How do I prove exponent rules for all real numbers?

Question

It is easy to prove exponent rules for only the positive integers. For example, a^m.a^n = (a.a.a.a...)m times . (a.a.a.a.a....)n times so we just add the exponents m and n to get a^m+n. But how do I apply the same logic on rational or irrational or negative exponents ? How do I prove that these laws of exponents work for all real numbers NOT only just the positive integers ? for example (a.b)^n = a^n.b^n or any other law of exponents.

Answer 1

The short answer, as already mentioned in a comment, is to begin by defining the exponential function by $$\exp(x) = 1 + x + {x^2\over 2!} + {x^3\over 3!} + {x^4 \over 4!} + \cdots$$ for any real (or even complex) $x$. Then $\log(x)$ is defined to be the inverse of $\exp(x)$, and exponentiation is defined by $$ a^b := \exp(b \log(a)).$$ The rules of exponents can then be proved by reasoning with the power series of the exponential function.

Contrary to what some commenters have suggested, I do not think that it is easy to find a readable, self-contained account of all the details required to flesh out the above sketch. I would suggest starting with the Prologue to Walter Rudin's book Real and Complex Analysis. This is rather terse but it does at least sketch the main steps.

Another approach, which avoids the exponential function, is sketched in Exercise 6 of Chapter 1 of Rudin's book Principles of Mathematical Analysis. This approach first carefully defines what $a^n$ (and therefore $a^{1/n}$) means for any real $a$ and any positive integer $n$. Then it defines $a^b$ to be the least upper bound of all numbers $a^t$ where $t$ is a rational number less than $b$. The advantage of this approach is that you can see more explicitly how to build up everything step by step from the axioms for the real numbers. But it's the definition in terms of the exponential function that is ultimately more useful in practice.

Answer 2

Claim: Given $n\in N, x,c\in R, c>0, x^n=c$ has at least 1 solution over the reals.

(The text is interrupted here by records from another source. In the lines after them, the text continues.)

(* ===== verification/LongArith.v ===== *)
(** * 64-bit integers of the [long] package

    The operations of Long that the driver calls, as an interface with what it relies
    on: they are exact whenever the operands and the result fit 64 bits (and the Number
    converted is a safe integer); [div] and [modulo] truncate towards zero. *)

From S2P Require Import Prelude JsNumber.

Class LongArith : Type := {
  l_fromNumber : Z -> Z;                  (** of an integral Number *)
  l_multiply : Z -> Z -> Z;
  l_add : Z -> Z -> Z;
  l_subtract : Z -> Z -> Z;
  l_div : Z -> Z -> Z;
  l_modulo : Z -> Z -> Z
}.

Class LongArithLaws `{LongArith} : Prop := {
  l_fromNumber_exact : forall z, Z.abs z <= 2 ^ 53 -> l_fromNumber z = z;
  l_multiply_exact : forall a b, int64 a -> int64 b -> int64 (a * b) -> l_multiply a b = a * b;
  l_add_exact : forall a b, int64 a -> int64 b -> int64 (a + b) -> l_add a b = a + b;
  l_subtract_exact : forall a b, int64 a -> int64 b -> int64 (a - b) -> l_subtract a b = a - b;
  l_div_exact : forall a b, int64 a -> 0 < b -> l_div a b = Z.quot a b;
  l_modulo_exact : forall a b, int64 a -> 0 < b -> l_modulo a b = Z.rem a b
}.

(** Arithmetic modulo 2^64, with conversions that saturate. *)
Definition wrap64 (z : Z) : Z := (z + 2 ^ 63) mod 2 ^ 64 - 2 ^ 63.

Lemma wrap64_id z : int64 z -> wrap64 z = z.
Proof. unfold int64, wrap64. lia. Qed.

Lemma quot_int64 a b : int64 a -> 0 < b -> int64 (Z.quot a b).
Proof.
  unfold int64. intros Ha Hb. destruct (Z.le_ge_cases 0 a) as [Hs|Hs].
  - rewrite Z.quot_div_nonneg by lia. pose proof (Z.div_le_upper_bound a b a). nia.
  - rewrite <- (Z.opp_involutive a), Z.quot_opp_l, Z.quot_div_nonneg by lia.
    pose proof (Z.div_le_upper_bound (- a) b (- a)). pose proof (Z.div_pos (- a) b). nia.
Qed.

#[export] Instance wrapping_long : LongArith := {|
  l_fromNumber z := Z.max (- 2 ^ 63) (Z.min z (2 ^ 63 - 1));
  l_multiply a b := wrap64 (a * b);
  l_add a b := wrap64 (a + b);
  l_subtract a b := wrap64 (a - b);
  l_div a b := wrap64 (Z.quot a b);
  l_modulo a b := Z.rem a b
|}.

#[export] Instance wrapping_long_laws : LongArithLaws.
Proof.
  split; cbn; intros; try (by apply wrap64_id); [lia| |done].
  apply wrap64_id. by apply quot_int64.
Qed.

Let $A=\{x\in R| x^n\le c\}$

$\forall n, 0^n=0<c \implies 0\in A$.

If $c=1$, $x=1$ and we have our solution.

Let $x,y \in R, 0<x<y. $

$x^2<xy.$

$xy<y^2$

So $x^2<y^2$.

More generally $x<y\implies x^n<y^n$.

If $c<1$ and $x<c$, $x^n<x<c<1$ so $A$ is bounded above by 1.

If $1<c, c<x, c<c^n<x^n, so \ x\notin A.$ So $x\le c$. So $A$ is bounded above by $c$.

So either $c=1$ or A is bounded above by 1 or $c$. By the Least Upper Bound property of the reals a non-empty subset that is bounded above has a least upper bound. The least upper bound of A is the root we seek. And it thus makes sense to let $x=c^{1/n}$. From there we have $m\in N, x^m=c^{m/n}$ by the usual exponent rules. We now have a definition for raising to a rational power.

By the Archimidean Property $\forall r\in R, n \in N, \exists m/n \in Q| m/n<r<(m+1)/n$.

$n$ can be made arbitrarily small and whatever value we assign to $a^r$ it's difference from $a^{m/n}$ can be made arbitrarily small. This allows assigning it a value of the limit of a base raised to a sequence of rational numbers.